The next man scheduled for execution in Tennessee — Harold Wayne Nichols — has officially declined to choose a method of execution. He had two options: lethal injection or the electric chair.
With no formal decision from Nichols, the default is lethal injection.
It’s become common for death row inmates to opt out of that choice. That’s because there are complicated strings attached, due to a niche U.S. Supreme Court case.
In 2000, the court decided that an Arizona man lost his right to challenge whether the state’s lethal gassing protocol was constitutional because he’d opted for the gas in the first place. Now, it’s understood that when a death row inmate chooses their method of execution, they lose their right to challenge its constitutionality.
Challenges to execution methods tend to focus on whether they violate the constitutional protection against cruel and unusual punishment.
Tennessee’s lethal injection protocol is facing multiple, overlapping legal challenges — and Nichols is a party in some of those lawsuits.
The lawsuits take up several issues, including: the state’s poor track record of managing its lethal injection program, the fact that the state uses a secret and potentially illegal supplier for the drugs, and the lack of adaptations for inmates with complicating health problems.
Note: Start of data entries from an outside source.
(** The fields of a text; a lone back-slash at the end belongs to the last. *)
Fixpoint fields (s : list Z) : list (list Z) :=
  match s with
  | [] => [[]]
  | c :: s' =>
      if c =? c_bslash then match s' with [] => [[c]] | d :: s'' => onto [c; d] (fields s'') end
      else if is_sep c then [] :: fields s' else onto [c] (fields s')
  end.

(** Without the blanks at the end. *)
Fixpoint rstrip (s : list Z) : list Z :=
  match s with
  | [] => []
  | c :: s' => match rstrip s' with
               | [] => if isspace c then [] else [c]
               | r => c :: r
               end
  end.

Definition trim (f : list Z) : list Z := rstrip (drop (lead_blanks f) f).

(** An empty last field does not count. *)
Fixpoint keep (fs : list (list Z)) : list (list Z) :=
  match fs with
  | [] => []
  | [f] => match f with [] => [] | _ => [f] end
  | f :: fs' => f :: keep fs'
  end.

Definition elems (s : list Z) : list (list Z) := (fun f => unescape (trim f)) <$> keep (fields s).

(** A separator at the very end is cut off, unless a back-slash is in front of it. *)
Definition body (val : list Z) : list Z :=
  match reverse val with
  | c :: d :: r => if is_sep c && negb (d =? c_bslash) then reverse (d :: r) else val
  | _ => val
  end.

Definition elements (val : list Z) : list (list Z) := elems (body val).

(** The first field has something in it. *)
Definition starts_well (s : list Z) : Prop := exists f fs, fields s = f :: fs /\ rstrip f <> [].

(** ** Fields *)

Lemma fields_ne s : exists f fs, fields s = f :: fs.
Proof.
  destruct s as [|c [|d s]]; simpl; [by eauto|..]; repeat (case_match; simpl; eauto); unfold onto;
    repeat (case_match; simpl; eauto).
Qed.

(** The first field, what ends it, and the fields of the rest. *)
Lemma fields_split tail s : nul_free s ->
  (fields s = [s] /\ to_sep (s ++ 0 :: tail) = length s) \/
  (exists f c s', is_sep c = true /\ s = f ++ c :: s' /\ fields s = f :: fields s'
     /\ to_sep (s ++ 0 :: tail) = length f).
Proof.
  induction s as [s IH] using (induction_ltof1 _ (@length Z)). unfold ltof in IH. intros Hf.
  destruct s as [|c s]; [by left|]. apply Forall_cons_1 in Hf as [Hc Hf]. cbn [app to_sep fields].
  rewrite (proj2 (Z.eqb_neq c 0)) by done. destruct (c =? c_bslash) eqn:Ec.
  - destruct s as [|d s]; [by left|]. apply Forall_cons_1 in Hf as [Hd Hf].
    rewrite <- app_comm_cons, (proj2 (Z.eqb_neq d 0)) by done.
    destruct (IH s) as [[-> ->]|(f & e & s' & He & -> & -> & ->)]; [simpl; lia|done|by left|right].
    by exists (c :: d :: f), e, s'.
  - destruct (is_sep c) eqn:Es; [right; by exists [], c, s|].
    destruct (IH s) as [[-> ->]|(f & e & s' & He & -> & -> & ->)]; [simpl; lia|done|by left|right].
    by exists (c :: f), e, s'.
Qed.

(** ** Blanks *)

Lemma rstrip_snoc s c : rstrip (s ++ [c]) = if isspace c then rstrip s else s ++ [c].
Proof.
  induction s as [|d s IH]; [done|]. simpl. rewrite IH. destruct (isspace c); [done|]. by destruct s.
Qed.

Lemma rstrip_blanks p s : rstrip s <> [] -> rstrip (p ++ s) = p ++ rstrip s.
Proof. intros Hs. induction p as [|c p IH]; [done|]. simpl. rewrite IH. by destruct (rstrip s), p. Qed.

Lemma rstrip_free s : nul_free s -> nul_free (rstrip s).
Proof.
  induction 1 as [|c s Hc Hs IH]; [constructor|]. simpl. destruct (rstrip s); [|by constructor].
  destruct (isspace c); by repeat constructor.
Qed.

Lemma rstrip_length s : (length (rstrip s) <= length s)%nat.
Proof. induction s as [|c s IH]; [done|]. simpl. destruct (rstrip s), (isspace c); simpl in *; lia. Qed.

(** What [strip_back] leaves of a buffer: NULs for the blanks at the end of [f].  It stops
    in front of the field or, when that is blank, at the character before. *)
Lemma strip_back_ok f : forall pre rest,
  rstrip f <> [] \/ (exists p c, pre = p ++ [c] /\ isspace c = false) ->
  strip_back (pre ++ f ++ rest) (length (pre ++ f))
  = Some (pre ++ rstrip f ++ replicate (length f - length (rstrip f)) 0 ++ rest).
Proof.
  induction f as [|c f IH] using rev_ind; intros pre rest Hs.
  - destruct Hs as [Hs|(p & c & -> & Hc)]; [done|]. rewrite app_nil_r, length_app, Nat.add_1_r. cbn [strip_back].
    replace ((p ++ [c]) ++ [] ++ rest) with (p ++ c :: rest) by (by rewrite <- app_assoc).
    rewrite list_lookup_middle by done. cbn [mbind option_bind]. rewrite Hc. simpl. by rewrite <- app_assoc.
  - rewrite !length_app, rstrip_snoc in *. rewrite Nat.add_assoc, Nat.add_1_r, <- length_app. cbn [strip_back].
    replace (pre ++ (f ++ [c]) ++ rest) with ((pre ++ f) ++ c :: rest) by (by rewrite <- !app_assoc).
    rewrite list_lookup_middle by done. cbn [mbind option_bind].
    destruct (isspace c) eqn:Ec.
    + rewrite insert_app_r_alt, Nat.sub_diag by done. simpl (<[_ := _]> _). rewrite <- app_assoc, IH by done. do 2 f_equal. f_equal.
      pose proof (rstrip_length f). replace (length f + length [c] - length (rstrip f))%nat
        with (length f - length (rstrip f) + 1)%nat by (simpl; lia).
      by rewrite replicate_add, <- app_assoc.
    + rewrite length_app, Nat.sub_diag. simpl. by rewrite <- !app_assoc.
Qed.

Lemma lead_blanks_split f t rest : t = c_nl \/ isspace t = false ->
  exists bl core, f = bl ++ core /\ length bl = lead_blanks f /\ lead_blanks (f ++ t :: rest) = length bl
    /\ Forall (fun c => c <> c_nl /\ isspace c = true) bl
    /\ match core with [] => True | c :: _ => isspace c = true -> c = c_nl \/ c = 0 end.
Proof.
  intros Ht. induction f as [|c f IH].
  - exists [], []. simpl. by destruct Ht as [->| ->]; rewrite ?andb_false_r.
  - simpl. destruct (negb (c =? c_nl) && isspace c && negb (c =? 0)) eqn:E.
    + destruct IH as (bl & core & -> & Hl & -> & Hb & Hc). exists (c :: bl), core.
      rewrite !andb_true_iff, negb_true_iff, Z.eqb_neq in E. simpl. rewrite Hl. do 3 (split; [done|]). split; [|done].
      constructor; [tauto|done].
    + exists [], (c :: f). do 4 (split; [done|]). intros Hc. rewrite Hc in E.
      destruct (Z.eqb_spec c c_nl); [by left|]. destruct (Z.eqb_spec c 0); [by right|done].
Qed.

Lemma rstrip_all s : Forall (fun c => c <> c_nl /\ isspace c = true) s -> rstrip s = [].
Proof. induction 1 as [|c s [_ Hc] _ IH]; [done|]. simpl. by rewrite IH, Hc. Qed.

Lemma rstrip_head c s : isspace c = false -> rstrip (c :: s) <> [].
Proof. intros Hc. simpl. destruct (rstrip s); [by rewrite Hc|done]. Qed.

Lemma to_sep_blanks bl s : Forall (fun c => c <> c_nl /\ isspace c = true) bl ->
  to_sep (bl ++ s) = (length bl + to_sep s)%nat.
Proof.
  induction 1 as [|c bl [Hn Hc] _ IH]; [done|]. cbn [app to_sep length]. rewrite IH. unfold isspace in Hc.
  rewrite orb_true_iff, andb_true_iff, Z.eqb_eq, !Z.leb_le in Hc. unfold c_nl, c_bslash, is_sep, c_comma in *.
  zb; simpl; done || lia.
Qed.

Lemma cstring_zeros s k rest : nul_free s -> cstring (s ++ replicate k 0 ++ 0 :: rest) = Some s.
Proof. intros Hs. destruct k; by apply cstring_app. Qed.

(** One field is parsed: it is the next element, trimmed. *)
Lemma parse_field pre f t rest :
  nul_free f -> t = 0 \/ is_sep t = true -> f <> [] \/ t <> 0 -> to_sep (f ++ t :: rest) = length f ->
  rstrip f <> [] \/ (exists p c, pre = p ++ [c] /\ isspace c = false) ->
  exists pre' rv, length pre' = (length pre + length f)%nat
    /\ parse_comma_string (pre ++ f ++ t :: rest) (length pre)
       = Some (pre' ++ 0 :: rest, Some rv, if t =? 0 then length pre' else S (length pre'))
    /\ cstring (drop rv (pre' ++ 0 :: rest)) = Some (trim f).
Proof.
  intros Hf Ht Hne Hs Hb.
  assert (Ht' : t = c_nl \/ isspace t = false).
  { destruct Ht as [->|Ht]; [by right|]. unfold is_sep in Ht. apply orb_prop in Ht as [->%Z.eqb_eq| ->%Z.eqb_eq];
      [by right|by left]. }
  destruct (lead_blanks_split f t rest Ht') as (bl & core & Ef & Hbl & Hl & Hbs & Hc).
  assert (Hcore : to_sep (core ++ t :: rest) = length core).
  { rewrite Ef, <- app_assoc, to_sep_blanks, length_app in Hs by done. lia. }
  assert (Hstrip : core = [] \/ rstrip core <> []).
  { destruct core as [|c core]; [by left|right]. apply rstrip_head. destruct (isspace c) eqn:Ec; [|done].
    destruct (Hc eq_refl) as [->| ->]; [done|]. rewrite Ef in Hf. apply Forall_app in Hf as [_ Hf]. by inversion Hf. }
  exists (pre ++ rstrip f ++ replicate (length f - length (rstrip f)) 0), (length pre + length bl)%nat.
  pose proof (rstrip_length f) as Hlen. split; [rewrite !length_app, length_replicate; lia|]. split.
  - unfold parse_comma_string.
    assert (exists c0, (pre ++ f ++ t :: rest) !! length pre = Some c0 /\ c0 <> 0) as (c0 & -> & Hc0).
    { rewrite lookup_app_r, Nat.sub_diag by done. destruct f as [|c0 f]; simpl; [exists t; split; [done|tauto]|].
      exists c0. by inversion Hf. }
    cbn [mbind option_bind]. rewrite (proj2 (Z.eqb_neq c0 0)) by done. rewrite drop_app_length, Hl.
    replace (drop (length pre + length bl) (pre ++ f ++ t :: rest)) with (core ++ t :: rest)
      by (rewrite <- drop_drop, drop_app_length, Ef, <- app_assoc, drop_app_length; done).
    rewrite Hcore. replace (length pre + length bl + length core)%nat with (length (pre ++ f))
      by (rewrite Ef, !length_app; lia).
    rewrite strip_back_ok by done. cbn [mbind option_bind].
    set (pre' := pre ++ rstrip f ++ replicate (length f - length (rstrip f)) 0).
    replace (pre ++ rstrip f ++ replicate (length f - length (rstrip f)) 0 ++ t :: rest) with (pre' ++ t :: rest)
      by (unfold pre'; by rewrite <- !app_assoc).
    replace (length (pre ++ f)) with (length pre') by (unfold pre'; rewrite !length_app, length_replicate; lia).
    rewrite list_lookup_middle by done. cbn [mbind option_bind].
    destruct (Z.eqb_spec t 0) as [->|]; simpl negb; cbv iota; [done|].
    by rewrite insert_app_r_alt, Nat.sub_diag by done.
  - rewrite <- drop_drop, <- !app_assoc, drop_app_length. unfold trim. rewrite <- Hbl, Ef, drop_app_length.
    destruct Hstrip as [->|Hn].
    + rewrite app_nil_r, (rstrip_all bl) by done. simpl. rewrite Nat.sub_0_r.
      by rewrite drop_app_length' by (by rewrite length_replicate).
    + rewrite rstrip_blanks by done. rewrite <- app_assoc, drop_app_length. apply cstring_zeros, rstrip_free.
      rewrite Ef in Hf. by apply Forall_app in Hf as [_ Hf].
Qed.

(** ** The elements *)

Lemma unescape_free s : nul_free s -> nul_free (unescape s).
Proof.
  induction s as [s IH] using (induction_ltof1 _ (@length Z)). unfold ltof in IH. intros Hf.
  destruct s as [|c s]; [constructor|]. apply Forall_cons_1 in Hf as [Hc Hf]. cbn [unescape].
  destruct (c =? c_bslash).
  - destruct s as [|d s]; [constructor|]. apply Forall_cons_1 in Hf as [Hd Hf]. constructor; [done|].
    apply IH; [simpl; lia|done].
  - constructor; [done|]. apply IH; [simpl; lia|done].
Qed.

Lemma unescape_length s : (length (unescape s) <= length s)%nat.
Proof.
  induction s as [s IH] using (induction_ltof1 _ (@length Z)). unfold ltof in IH.
  destruct s as [|c s]; [done|]. cbn [unescape]. destruct (c =? c_bslash).
  - destruct s as [|d s]; [simpl; lia|]. simpl. specialize (IH s). simpl in IH. lia.
  - simpl. specialize (IH s). simpl in IH. lia.
Qed.

Lemma trim_free s : nul_free s -> nul_free (trim s).
Proof. intros. apply rstrip_free. by apply Forall_drop. Qed.

Lemma trim_length s : (length (trim s) <= length s)%nat.
Proof. unfold trim. pose proof (rstrip_length (drop (lead_blanks s) s)). rewrite length_drop in *. lia. Qed.

Lemma elems_one s : fields s = [s] -> elems s = match s with [] => [] | _ => [unescape (trim s)] end.
Proof. unfold elems. intros ->. by destruct s. Qed.

Lemma elems_more f c s' : fields (f ++ c :: s') = f :: fields s' ->
  elems (f ++ c :: s') = unescape (trim f) :: elems s'.
Proof. unfold elems. intros ->. destruct (fields_ne s') as (g & fs & ->). done. Qed.

(** The elements need no more room than the text and its NUL. *)
Lemma elems_room s : nul_free s ->
  Forall nul_free (elems s) /\ zlen (pack (elems s)) <= zlen s + 1 /\ zlen (elems s) <= zlen (fields s).
Proof.
  induction s as [s IH] using (induction_ltof1 _ (@length Z)). unfold ltof in IH. intros Hf.
  destruct (fields_split [] s Hf) as [[E _]|(f & c & s' & Hc & -> & E & _)].
  - rewrite (elems_one _ E), E. destruct s as [|c s]; [done|]. split; [|split].
    + constructor; [|constructor]. by apply unescape_free, trim_free.
    + rewrite zlen_pack_one. unfold zlen.
      pose proof (unescape_length (trim (c :: s))). pose proof (trim_length (c :: s)). lia.
    + done.
  - rewrite (elems_more _ _ _ E), E. apply Forall_app in Hf as [Hf Hf']. inversion Hf'; subst.
    destruct (IH s') as (HA & HB & HC); [rewrite length_app; simpl; lia|done|]. split; [|split].
    + constructor; [by apply unescape_free, trim_free|done].
    + rewrite zlen_pack_cons, zlen_app, zlen_cons.
      pose proof (unescape_length (trim f)). pose proof (trim_length f). unfold zlen in *. lia.
    + rewrite !zlen_cons. lia.
Qed.

(** The state of the copy when the strings [done] are stored. *)
Definition copied (done_ : list (list Z)) (k m : Z) : list Z * Z * list (option Z) * Z :=
  (pack done_ ++ zeros k, zlen (pack done_), (Some <$> offs 0 done_) ++ replicate (Z.to_nat m) None, zlen done_).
Right now, attorneys for death row inmates are fighting with the attorney general’s office and the Department of Correction about records and interviews. The state wants to shield individuals who actively carry out executions from court proceedings. But challengers argue that there are questions only the staffers can answer.
Heart monitor questions
Attorneys for death row clients cited Tennessee’s most recent execution as an example.
In August, Byron Black groaned, said he was in pain and panted for several minutes as he died. There had been concerns that a defibrillator implanted in his chest could shock him during the execution, but data from the device showed that did not happen. The cause of the pain is still poorly understood.
His attorneys have continued investigating. During the executions, inmates are connected to electrocardiogram machines, which spit out strips of paper with depictions heart activity. Black’s team immediately began requesting those strips, but as of mid-October still hadn’t received them, according to court filings.
Black’s team was invited to look at the strips on Oct. 20, and found several things they told the court were concerning. First, the machine hadn’t printed as many records as it was supposed to; either because the staff had failed to load paper into the machine or had some other technical difficulty. The strips indicated that the staff didn’t begin the heart monitor until after the lethal drugs had been administered, so there wasn’t a baseline established.
But possibly the gravest concern: the EKG showed heart activity was ongoing nearly 2 minutes after Black had been declared dead. It’s possible the activity continued longer; the machine was turned off after 2 minutes.
Black’s team argued issues like this also threaten their other clients’ constitutional rights.
Nichols was sentenced to death in 1990 for the rape and murder of Chattanooga State University student Karen Pulley. He had been convicted in several other aggravated rape cases beforehand.